The terms used to describe biodiversity offsetting and the method of implementation differ regionally. The term 'biodiversity offsetting' is generally used across Australia, New Zealand, South Africa, and the United Kingdom.[5] However, different terms are used synonymously elsewhere: [5]

Term(s) for biodiversity offsetting (English translation) Country/countries
Biodiversity compensation Argentina, Chile, Colombia, Kazakhstan, Mexico, Peru, Spain, Uzbekistan, Venezuela
Biodiversity offsetting Australia, New Zealand, South Africa, UK
Compensation Denmark, Sweden
Compensation measures Canada, France, Germany, Madagascar
Compensatory mitigation United States
Conservation offset Canada
Eco-compensation China
Environmental reserve certification Brazil
Substitution, ecological/environmental compensation Sweden

In addition to public environmental policies, biodiversity offsetting may be required by lending institutions that co-finance developments. For example, any project financed by the International Finance Corporation (IFC) must deliver "no net loss" or "net gain" of biodiversity[6], required under the IFC's Performance Standard 6 (PS6). PS6 is regarded as influential and an example of best practice.[7] However, as of 2019, only 8 offset projects had been implemented directly because of this requirement.[2]

Finally, offset projects may arise from voluntary commitments made by corporations or across a sector.[8] Only a small proportion of offsets arise in this way, but the projects generated tend to be larger than those arising from public policy requirements.[2]

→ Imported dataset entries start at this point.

Lemma guarded_run_take (ok : clan_data → op → bool) (k : nat) (ops : list op)
    (s : clan_data) :
  guarded_run hash ok ops s = true → guarded_run hash ok (take k ops) s = true.
Proof.
  revert k s. induction ops as [|o ops IH]; intros [|k] s Hok; try done.
  cbn in *. apply andb_true_iff in Hok as [Ho Hops].
  apply andb_true_iff. split; [done|]. by apply IH.
Qed.

End Roster.

Lemma roster_sound_unique (s : clan_data) : roster_sound s → unique_membership s.
Proof.
  intros [Hrec _] p n1 n2 c1 c2 H1 H2 Hin1 Hin2.
  pose proof (Hrec _ _ _ H1 Hin1). pose proof (Hrec _ _ _ H2 Hin2). congruence.
Qed.

(** ** Unique membership *)

(** C3, as amended: starting from the empty registry, if every [CreateClan]
    call of the sequence is made by a caller without a player record, then
    after every prefix of the sequence no player id is in the members of two
    clans.  Calls that fail or raise are part of the sequence. *)
Theorem membership_unique_for_clanless_creators (hash : string → Z)
    (ops : list op) (k : nat) :
  guarded_run hash creator_is_clanless ops empty_data = true →
  unique_membership (run hash (take k ops) empty_data).
Proof.
  intros Hok. apply roster_sound_unique, roster_sound_run.
  - by apply guarded_run_take.
  - apply roster_sound_empty.
Qed.

(** C3 as stated fails: the registry lets a caller who leads clan ["A"]
    create clan ["B"], and is then listed in the members of both. *)
Lemma membership_not_unique :
  ¬ unique_membership
      (run length_hash [CreateClan 1 "A"; CreateClan 1 "B"] empty_data).
Proof.
  intros Huniq.
  specialize (Huniq 1 "A" "B" (mkClan 1 [1] [] []) (mkClan 1 [1] [] [])).
  assert ("A" = "B") as Heq; [|discriminate Heq].
  apply Huniq; try (vm_compute; reflexivity); apply list_elem_of_here.
Qed.

Lemma membership_unique_for_clanless_creators_witness :
  guarded_run length_hash creator_is_clanless
    [CreateClan 1 "A"; InviteMember 1 "bo" "A"; CreateClan 3 "B";
     ForceJoin "bo" "B"] empty_data = true
  ∧ unique_membership
      (run length_hash
         (take 4 [CreateClan 1 "A"; InviteMember 1 "bo" "A"; CreateClan 3 "B";
                  ForceJoin "bo" "B"]) empty_data).
Proof.
  split; [vm_compute; reflexivity|].
  apply (membership_unique_for_clanless_creators length_hash).
  vm_compute; reflexivity.
Defined.

(** *** The rank invariant under each outcome *)

Lemma ranks_sound_empty : ranks_sound empty_data.
Proof. split_and!; intros *; cbn; by rewrite lookup_empty. Qed.

Lemma forget_Some (key : string) (l : list Z) (ps : gmap string Player) (r : Player) :
  forget l ps !! key = Some r → ps !! key = Some r.
Proof.
  revert ps. induction l as [|x l IH]; intros ps; cbn; [done|].
  intros Hr%IH. rewrite lookup_delete in Hr. by case_decide.
Qed.

Lemma role_of_recorded (s : clan_data) (t : Z) (r : Player) :
  players s !! str t = Some r → role_of s t = role r.
Proof. intros Hr. unfold role_of. by rewrite Hr. Qed.

Lemma ranks_sound_create (l : Z) (n : string) (s : clan_data) :
  roster_sound s → ranks_sound s →
  clans s !! n = None → players s !! str l = None →
  ranks_sound (after_create l n s).
Proof.
  intros Hs (Hcl & Hroles & Hrecs) Hn Hl.
  split_and!; cbn [after_create clans players].
  - intros n0 c0 Hlook. rewrite lookup_insert in Hlook.
    case_decide as Hn0; [|by eapply Hcl].
    injection Hlook as <-. unfold clan_consistent. cbn.
    split_and!; try (intros p Hp; by apply elem_of_nil in Hp);
      try apply not_elem_of_nil; try apply NoDup_nil_2.
    apply list_elem_of_here.
  - intros n0 c0 p r Hlook Hin Hr. rewrite lookup_insert in Hlook.
    case_decide as Hn0.
    + subst n0. injection Hlook as <-. cbn in Hin.
      apply list_elem_of_singleton in Hin as ->.
      rewrite lookup_insert_eq in Hr. injection Hr as <-.
      unfold role_matches. cbn. split_and!; split; try done;
        intros Hp; by apply elem_of_nil in Hp.
    + rewrite lookup_insert_ne in Hr; [by eapply Hroles|].
      intros Heq%str_inj. subst p. by eapply roster_unrecorded.
  - intros p r Hr. rewrite lookup_insert in Hr. case_decide as Hp.
    + apply str_inj in Hp as <-. injection Hr as <-. cbn.
      rewrite lookup_insert_eq. eexists; split; [done|]. apply list_elem_of_here.
    + destruct (Hrecs _ _ Hr) as (c0 & Hc0 & Hin). exists c0.
      rewrite lookup_insert_ne; [done|]. congruence.
Qed.

Lemma ranks_sound_dissolve (n : string) (c : Clan) (s : clan_data) :
  roster_sound s → ranks_sound s → clans s !! n = Some c →
  ranks_sound (after_dissolve n c s).
Proof.
  intros Hs (Hcl & Hroles & Hrecs) Hc.
  split_and!; cbn [after_dissolve clans players].
  - intros n0 c0 Hlook. rewrite lookup_delete in Hlook.
    case_decide; [done | by eapply Hcl].
  - intros n0 c0 p r Hlook Hin Hr%forget_Some. rewrite lookup_delete in Hlook.
    case_decide; [done | by eapply Hroles].
  - intros p r Hr.
    assert (p ∉ members c) as Hout.
    { intros Hin. by rewrite (forget_gone _ _ _ Hin) in Hr. }
    apply forget_Some in Hr. destruct (Hrecs _ _ Hr) as (c0 & Hc0 & Hin).
    exists c0. split; [|done]. rewrite lookup_delete_ne; [done|].
    intros ->. rewrite Hc in Hc0. by injection Hc0 as ->.
Qed.

Lemma clan_consistent_without (t : Z) (c : Clan) :
  clan_consistent c → NoDup (mods c) → NoDup (coleaders c) → leader c ≠ t →
  clan_consistent (without t c).
Proof.
  intros (Hl & Hdisj & Hlm & Hlc & Hm & Hco) Hnm Hnc Hne.
  destruct (drop_first_NoDup t _ Hnm) as [_ Htm].
  destruct (drop_first_NoDup t _ Hnc) as [_ Htc].
  unfold clan_consistent, without. cbn. split_and!.
  - by apply drop_first_other.
  - intros p Hp%drop_first_elem_of Hp'%drop_first_elem_of. by eapply Hdisj.
  - by intros ?%drop_first_elem_of.
  - by intros ?%drop_first_elem_of.
  - intros p Hp. apply drop_first_other.
    + by intros ->.
    + by apply Hm, drop_first_elem_of with t.
  - intros p Hp. apply drop_first_other.
    + by intros ->.
    + by apply Hco, drop_first_elem_of with t.
Qed.

Lemma ranks_sound_leave (t : Z) (n : string) (c : Clan) (s : clan_data) :
  roster_sound s → ranks_sound s →
  clans s !! n = Some c → t ∈ members c → leader c ≠ t →
  ranks_sound (after_leave t n c s).
Proof.
  intros Hs Hr Hc Hin Hne. pose proof Hr as (Hcl & Hroles & Hrecs).
  destruct (Hcl _ _ Hc) as (Hcons & Hnm & Hnc).
  apply (ranks_sound_update s n c (without t c) t); try done.
  - intros p Hp. apply lookup_delete_ne. by intros ?%str_inj.
  - intros r. by apply roster_home with c.
  - intros p Hp. by apply drop_first_iff.
  - intros p Hp. by apply drop_first_iff.
  - intros p Hp. by apply drop_first_iff.
  - split_and!.
    + by apply clan_consistent_without.
    + by apply drop_first_NoDup.
    + by apply drop_first_NoDup.
  - intros r'. by rewrite lookup_delete_eq.
Qed.

Lemma ranks_sound_join (t : Z) (n : string) (c : Clan) (s : clan_data) :
  roster_sound s → ranks_sound s →
  clans s !! n = Some c → players s !! str t = None →
  ranks_sound (after_join t n c s).
Proof.
  intros Hs Hr Hc Hnone. pose proof Hr as (Hcl & Hroles & Hrecs).
  destruct (Hcl _ _ Hc) as (Hcons & Hnm & Hnc).
  pose proof (roster_unrecorded _ _ _ _ Hs Hc Hnone) as Hout.
  destruct Hcons as (Hl & Hdisj & Hlm & Hlc & Hm & Hco).
  apply (ranks_sound_update s n c (with_member t c) t); try done.
  - intros p Hp. apply lookup_insert_ne. by intros ?%str_inj.
  - intros r. by rewrite Hnone.
  - intros p Hp. by apply snoc_iff.
  - split_and!; [|done..]. unfold clan_consistent, with_member. cbn.
    split_and!; try done.
    + apply elem_of_app. by left.
    + intros p Hp. apply elem_of_app. left. by apply Hm.
    + intros p Hp. apply elem_of_app. left. by apply Hco.
  - intros r'. rewrite lookup_insert_eq. intros [= <-]. cbn.
    split_and!; [done| |].
    + apply elem_of_app. right. apply list_elem_of_here.
    + unfold role_matches. cbn. split_and!; split; try done.
      * intros ->. done.
      * intros Hp. by apply Hco in Hp.
      * intros Hp. by apply Hm in Hp.
Qed.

Compensatory mitigation in the US

Biodiversity offsetting has its origin in the no net loss wetland policies of the United States, introduced in the 1970s with the Clean Water Act. In the United States, biodiversity offsetting is referred to as 'compensatory mitigation' and is defined by the United States Department of Agriculture (USDA) as "mitigation that offsets unavoidable impacts to wetlands or other aquatic resources in advance." This is achieved through conservation activities, including restoration, creation, enhancement, or preservation.

Ecological compensation in China

In China, biodiversity offsetting is referred to as ecological compensation (simplified Chinese: 生态补偿机制; traditional Chinese: 生態補償機制; pinyin: shēngtài bǔcháng jīzhì), or eco-compensation.[5] The system for biodiversity offsetting in China requires that developers complete an environmental impact assessment (simplified Chinese: 环境影响评价) to determine the impact of their project, then choose either to offset the impacts themselves or pay the government to do it on their behalf.[9] A goal similar to "no net loss", referred to as "maintain biodiversity" (simplified Chinese: 维护生物多样性 traditional Chinese: 維護生物多樣性; pinyin: wéihù shēngwù duōyàng xìng) is used in China. However, ecological compensation does not have to adhere to a "like for like" principle, whereby an offset must be ecologically equivalent to the development site.[10]

The term 'ecological compensation' takes on multiple meanings in Chinese environmental policy, including compensation for ongoing development impacts (equivalent to biodiversity offsetting policies in other countries), compensation for previous development impacts, payments for ecosystem services, and compensation for illegal use of natural resources.[10] In the context of biodiversity offsetting, compensation involves mitigation of negative impacts on biodiversity arising from development projects by enhancing biodiversity elsewhere, typically aiming for "no net loss" or "net positive" biodiversity outcomes.[11]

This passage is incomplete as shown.